## GOAL OF THE EXERCISE
Please return every line in the following data that includes the string "changes".

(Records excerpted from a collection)
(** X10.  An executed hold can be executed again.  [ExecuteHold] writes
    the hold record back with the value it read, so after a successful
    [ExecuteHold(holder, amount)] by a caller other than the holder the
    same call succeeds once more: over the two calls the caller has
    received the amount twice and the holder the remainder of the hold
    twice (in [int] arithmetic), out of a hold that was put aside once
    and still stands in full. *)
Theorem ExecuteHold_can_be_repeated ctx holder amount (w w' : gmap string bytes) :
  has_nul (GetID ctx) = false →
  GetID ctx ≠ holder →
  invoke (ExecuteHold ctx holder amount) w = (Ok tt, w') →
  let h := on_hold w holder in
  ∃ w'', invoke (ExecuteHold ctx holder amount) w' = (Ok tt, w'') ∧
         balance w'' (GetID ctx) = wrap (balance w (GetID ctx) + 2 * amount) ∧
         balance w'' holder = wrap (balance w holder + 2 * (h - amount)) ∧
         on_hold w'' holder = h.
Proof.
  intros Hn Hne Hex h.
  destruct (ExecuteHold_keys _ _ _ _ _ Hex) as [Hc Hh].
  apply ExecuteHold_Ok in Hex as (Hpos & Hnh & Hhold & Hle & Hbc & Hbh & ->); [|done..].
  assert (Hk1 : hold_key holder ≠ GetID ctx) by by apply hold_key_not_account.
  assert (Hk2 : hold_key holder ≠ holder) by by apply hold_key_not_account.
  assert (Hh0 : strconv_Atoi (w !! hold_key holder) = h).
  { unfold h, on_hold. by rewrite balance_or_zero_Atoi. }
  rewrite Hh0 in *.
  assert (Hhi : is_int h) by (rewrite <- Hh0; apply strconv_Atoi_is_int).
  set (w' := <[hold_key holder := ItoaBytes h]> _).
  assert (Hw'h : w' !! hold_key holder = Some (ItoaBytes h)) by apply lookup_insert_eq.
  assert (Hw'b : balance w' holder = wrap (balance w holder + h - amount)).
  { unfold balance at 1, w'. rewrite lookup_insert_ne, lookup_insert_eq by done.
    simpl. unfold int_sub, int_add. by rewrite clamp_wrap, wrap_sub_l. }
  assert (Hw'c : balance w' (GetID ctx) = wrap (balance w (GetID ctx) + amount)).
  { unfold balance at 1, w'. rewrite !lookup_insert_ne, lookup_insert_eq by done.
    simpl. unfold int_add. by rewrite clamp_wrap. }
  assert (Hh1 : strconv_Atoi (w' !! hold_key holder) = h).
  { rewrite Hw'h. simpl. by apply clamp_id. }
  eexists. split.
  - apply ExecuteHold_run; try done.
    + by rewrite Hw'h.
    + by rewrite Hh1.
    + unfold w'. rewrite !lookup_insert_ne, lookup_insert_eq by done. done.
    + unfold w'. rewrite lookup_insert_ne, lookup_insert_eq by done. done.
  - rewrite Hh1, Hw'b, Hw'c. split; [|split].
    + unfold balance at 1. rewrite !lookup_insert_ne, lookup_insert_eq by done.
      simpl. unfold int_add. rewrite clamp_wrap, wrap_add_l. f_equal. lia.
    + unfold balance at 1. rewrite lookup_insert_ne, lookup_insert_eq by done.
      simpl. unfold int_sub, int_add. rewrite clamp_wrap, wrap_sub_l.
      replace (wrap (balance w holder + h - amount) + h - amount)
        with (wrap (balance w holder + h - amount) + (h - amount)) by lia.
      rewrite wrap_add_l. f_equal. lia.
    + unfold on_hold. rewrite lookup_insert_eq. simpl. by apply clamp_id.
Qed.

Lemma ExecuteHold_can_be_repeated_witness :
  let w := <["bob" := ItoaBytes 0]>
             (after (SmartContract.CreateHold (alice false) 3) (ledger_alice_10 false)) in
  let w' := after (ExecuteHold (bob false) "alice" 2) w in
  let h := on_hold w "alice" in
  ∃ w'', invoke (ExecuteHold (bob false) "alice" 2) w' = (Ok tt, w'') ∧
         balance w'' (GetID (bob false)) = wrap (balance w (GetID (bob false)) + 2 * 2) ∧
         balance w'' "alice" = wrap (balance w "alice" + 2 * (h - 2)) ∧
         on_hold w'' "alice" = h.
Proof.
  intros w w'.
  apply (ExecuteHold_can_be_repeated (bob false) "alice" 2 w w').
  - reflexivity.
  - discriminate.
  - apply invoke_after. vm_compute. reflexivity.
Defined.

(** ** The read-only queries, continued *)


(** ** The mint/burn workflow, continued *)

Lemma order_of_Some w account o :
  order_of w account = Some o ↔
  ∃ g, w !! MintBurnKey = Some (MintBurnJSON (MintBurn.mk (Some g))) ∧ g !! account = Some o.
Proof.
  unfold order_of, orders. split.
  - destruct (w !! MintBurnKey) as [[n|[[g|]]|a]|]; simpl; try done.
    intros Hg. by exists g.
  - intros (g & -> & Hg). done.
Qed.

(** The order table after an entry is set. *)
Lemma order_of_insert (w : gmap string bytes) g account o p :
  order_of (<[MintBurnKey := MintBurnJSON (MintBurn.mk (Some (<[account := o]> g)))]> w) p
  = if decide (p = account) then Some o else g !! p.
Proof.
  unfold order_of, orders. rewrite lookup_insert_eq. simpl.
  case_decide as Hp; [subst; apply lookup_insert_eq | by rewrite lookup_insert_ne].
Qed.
==
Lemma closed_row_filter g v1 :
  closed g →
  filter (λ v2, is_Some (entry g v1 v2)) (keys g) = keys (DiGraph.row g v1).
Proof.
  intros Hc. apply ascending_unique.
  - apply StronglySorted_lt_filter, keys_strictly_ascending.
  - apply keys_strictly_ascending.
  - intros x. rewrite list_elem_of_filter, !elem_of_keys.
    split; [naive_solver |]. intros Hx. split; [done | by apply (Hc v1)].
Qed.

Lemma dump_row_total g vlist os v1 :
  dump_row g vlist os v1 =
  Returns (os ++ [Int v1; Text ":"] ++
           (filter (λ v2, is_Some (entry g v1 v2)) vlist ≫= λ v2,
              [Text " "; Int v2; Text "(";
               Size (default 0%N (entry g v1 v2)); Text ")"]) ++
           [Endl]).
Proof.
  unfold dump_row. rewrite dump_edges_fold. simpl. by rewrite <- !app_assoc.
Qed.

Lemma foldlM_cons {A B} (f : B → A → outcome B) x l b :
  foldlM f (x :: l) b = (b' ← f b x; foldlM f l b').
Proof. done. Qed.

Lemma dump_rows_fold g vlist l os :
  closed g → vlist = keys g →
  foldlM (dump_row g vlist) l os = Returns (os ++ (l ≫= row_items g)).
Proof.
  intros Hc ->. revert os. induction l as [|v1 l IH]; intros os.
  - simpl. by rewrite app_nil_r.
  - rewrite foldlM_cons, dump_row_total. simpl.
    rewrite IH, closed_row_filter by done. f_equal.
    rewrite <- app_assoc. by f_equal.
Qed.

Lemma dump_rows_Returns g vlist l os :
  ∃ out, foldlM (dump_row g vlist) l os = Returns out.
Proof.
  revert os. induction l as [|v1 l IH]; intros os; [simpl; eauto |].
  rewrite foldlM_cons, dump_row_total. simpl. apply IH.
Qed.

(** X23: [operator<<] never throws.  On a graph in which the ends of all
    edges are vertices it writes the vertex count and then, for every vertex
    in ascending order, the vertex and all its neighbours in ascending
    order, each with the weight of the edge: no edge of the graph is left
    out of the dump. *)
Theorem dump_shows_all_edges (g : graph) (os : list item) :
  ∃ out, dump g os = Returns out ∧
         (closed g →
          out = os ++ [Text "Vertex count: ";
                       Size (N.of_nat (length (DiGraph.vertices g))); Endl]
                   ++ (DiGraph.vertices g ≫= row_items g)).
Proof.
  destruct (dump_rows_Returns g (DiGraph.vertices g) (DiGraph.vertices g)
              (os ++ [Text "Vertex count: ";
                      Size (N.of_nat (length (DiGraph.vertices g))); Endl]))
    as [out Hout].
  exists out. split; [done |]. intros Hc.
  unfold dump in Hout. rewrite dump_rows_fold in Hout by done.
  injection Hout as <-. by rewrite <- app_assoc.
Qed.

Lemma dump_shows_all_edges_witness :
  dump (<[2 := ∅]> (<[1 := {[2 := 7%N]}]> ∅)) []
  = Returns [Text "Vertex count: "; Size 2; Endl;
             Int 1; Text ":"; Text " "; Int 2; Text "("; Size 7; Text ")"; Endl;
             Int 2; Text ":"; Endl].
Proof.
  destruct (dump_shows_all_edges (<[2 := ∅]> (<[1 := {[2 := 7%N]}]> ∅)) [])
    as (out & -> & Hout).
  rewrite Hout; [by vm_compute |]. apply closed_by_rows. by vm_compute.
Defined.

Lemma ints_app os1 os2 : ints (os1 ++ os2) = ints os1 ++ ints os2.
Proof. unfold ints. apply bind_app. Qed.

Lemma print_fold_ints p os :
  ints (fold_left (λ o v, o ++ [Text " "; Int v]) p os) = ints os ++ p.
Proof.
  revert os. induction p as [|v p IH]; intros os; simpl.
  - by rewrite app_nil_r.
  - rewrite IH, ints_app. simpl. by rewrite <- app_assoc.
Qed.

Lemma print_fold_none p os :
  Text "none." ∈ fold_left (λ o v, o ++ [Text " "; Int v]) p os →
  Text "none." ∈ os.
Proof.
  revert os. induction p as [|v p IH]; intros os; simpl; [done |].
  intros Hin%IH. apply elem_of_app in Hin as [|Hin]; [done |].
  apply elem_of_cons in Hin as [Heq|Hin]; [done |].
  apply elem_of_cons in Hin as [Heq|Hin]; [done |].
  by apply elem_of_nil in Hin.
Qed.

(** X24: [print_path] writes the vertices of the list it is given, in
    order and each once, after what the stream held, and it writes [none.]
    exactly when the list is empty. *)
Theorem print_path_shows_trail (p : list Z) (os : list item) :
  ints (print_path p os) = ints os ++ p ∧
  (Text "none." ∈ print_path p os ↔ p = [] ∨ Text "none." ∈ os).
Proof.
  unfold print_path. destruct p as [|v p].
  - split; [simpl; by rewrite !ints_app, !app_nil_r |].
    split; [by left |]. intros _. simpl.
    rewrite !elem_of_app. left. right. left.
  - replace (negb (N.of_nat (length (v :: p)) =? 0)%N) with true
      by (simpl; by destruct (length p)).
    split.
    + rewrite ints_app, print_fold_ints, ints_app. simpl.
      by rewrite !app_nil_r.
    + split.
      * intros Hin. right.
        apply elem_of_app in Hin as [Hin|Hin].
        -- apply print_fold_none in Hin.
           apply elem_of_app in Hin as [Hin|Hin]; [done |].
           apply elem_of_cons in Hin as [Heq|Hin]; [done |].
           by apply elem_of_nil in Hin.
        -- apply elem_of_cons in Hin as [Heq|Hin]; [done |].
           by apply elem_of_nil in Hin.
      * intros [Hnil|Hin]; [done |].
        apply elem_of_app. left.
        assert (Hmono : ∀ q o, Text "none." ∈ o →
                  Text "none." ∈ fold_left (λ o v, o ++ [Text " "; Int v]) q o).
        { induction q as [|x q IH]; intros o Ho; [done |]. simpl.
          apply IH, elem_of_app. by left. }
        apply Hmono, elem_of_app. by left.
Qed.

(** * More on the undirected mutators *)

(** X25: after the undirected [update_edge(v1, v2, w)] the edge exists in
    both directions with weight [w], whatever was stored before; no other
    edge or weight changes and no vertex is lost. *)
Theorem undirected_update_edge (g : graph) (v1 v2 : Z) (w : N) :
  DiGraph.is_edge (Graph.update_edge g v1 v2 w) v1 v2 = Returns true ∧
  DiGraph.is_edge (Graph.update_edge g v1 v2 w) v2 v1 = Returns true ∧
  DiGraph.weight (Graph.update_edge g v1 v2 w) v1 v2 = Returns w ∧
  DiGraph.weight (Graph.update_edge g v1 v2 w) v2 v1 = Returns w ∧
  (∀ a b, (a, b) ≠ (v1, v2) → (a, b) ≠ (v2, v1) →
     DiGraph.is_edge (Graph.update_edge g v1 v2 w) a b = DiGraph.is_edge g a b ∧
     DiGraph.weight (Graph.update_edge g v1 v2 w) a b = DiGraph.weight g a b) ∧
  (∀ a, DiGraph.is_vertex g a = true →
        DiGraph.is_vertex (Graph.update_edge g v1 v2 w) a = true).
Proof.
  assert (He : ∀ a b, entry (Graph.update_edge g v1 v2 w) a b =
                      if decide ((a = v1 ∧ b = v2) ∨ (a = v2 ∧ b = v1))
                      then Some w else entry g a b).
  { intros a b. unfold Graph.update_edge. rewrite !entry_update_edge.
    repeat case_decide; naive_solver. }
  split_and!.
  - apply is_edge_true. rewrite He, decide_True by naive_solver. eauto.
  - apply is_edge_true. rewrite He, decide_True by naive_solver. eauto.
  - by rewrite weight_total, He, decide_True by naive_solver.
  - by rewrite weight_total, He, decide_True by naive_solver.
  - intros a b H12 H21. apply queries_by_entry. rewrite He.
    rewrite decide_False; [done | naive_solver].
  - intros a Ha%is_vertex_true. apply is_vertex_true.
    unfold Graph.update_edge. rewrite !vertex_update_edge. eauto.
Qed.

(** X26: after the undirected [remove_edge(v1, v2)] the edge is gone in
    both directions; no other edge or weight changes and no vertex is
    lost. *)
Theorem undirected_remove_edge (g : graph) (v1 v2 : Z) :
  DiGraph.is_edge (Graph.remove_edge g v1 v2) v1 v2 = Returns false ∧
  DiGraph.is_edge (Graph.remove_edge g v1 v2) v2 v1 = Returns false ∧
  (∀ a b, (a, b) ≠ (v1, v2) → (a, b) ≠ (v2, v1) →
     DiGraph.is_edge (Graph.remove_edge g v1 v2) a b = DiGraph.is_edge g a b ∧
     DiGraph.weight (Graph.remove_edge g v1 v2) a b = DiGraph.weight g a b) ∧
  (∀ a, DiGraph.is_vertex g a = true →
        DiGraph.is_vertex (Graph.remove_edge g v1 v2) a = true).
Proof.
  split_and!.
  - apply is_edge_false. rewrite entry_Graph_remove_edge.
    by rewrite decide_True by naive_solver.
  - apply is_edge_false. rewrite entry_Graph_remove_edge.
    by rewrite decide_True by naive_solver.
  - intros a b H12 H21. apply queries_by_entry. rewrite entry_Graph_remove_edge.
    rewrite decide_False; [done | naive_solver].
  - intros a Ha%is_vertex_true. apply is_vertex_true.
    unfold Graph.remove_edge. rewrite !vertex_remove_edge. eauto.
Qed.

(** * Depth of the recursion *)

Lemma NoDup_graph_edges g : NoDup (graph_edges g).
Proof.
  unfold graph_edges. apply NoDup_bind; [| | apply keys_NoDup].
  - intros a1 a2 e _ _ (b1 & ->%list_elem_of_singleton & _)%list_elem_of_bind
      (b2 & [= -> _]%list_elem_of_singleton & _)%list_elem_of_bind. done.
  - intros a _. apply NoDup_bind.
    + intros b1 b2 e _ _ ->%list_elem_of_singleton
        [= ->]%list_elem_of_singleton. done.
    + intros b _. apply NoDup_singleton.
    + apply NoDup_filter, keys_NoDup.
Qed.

## TASK ANSWER
    edge or weight changes and no vertex is lost. *)
    both directions; no other edge or weight changes and no vertex is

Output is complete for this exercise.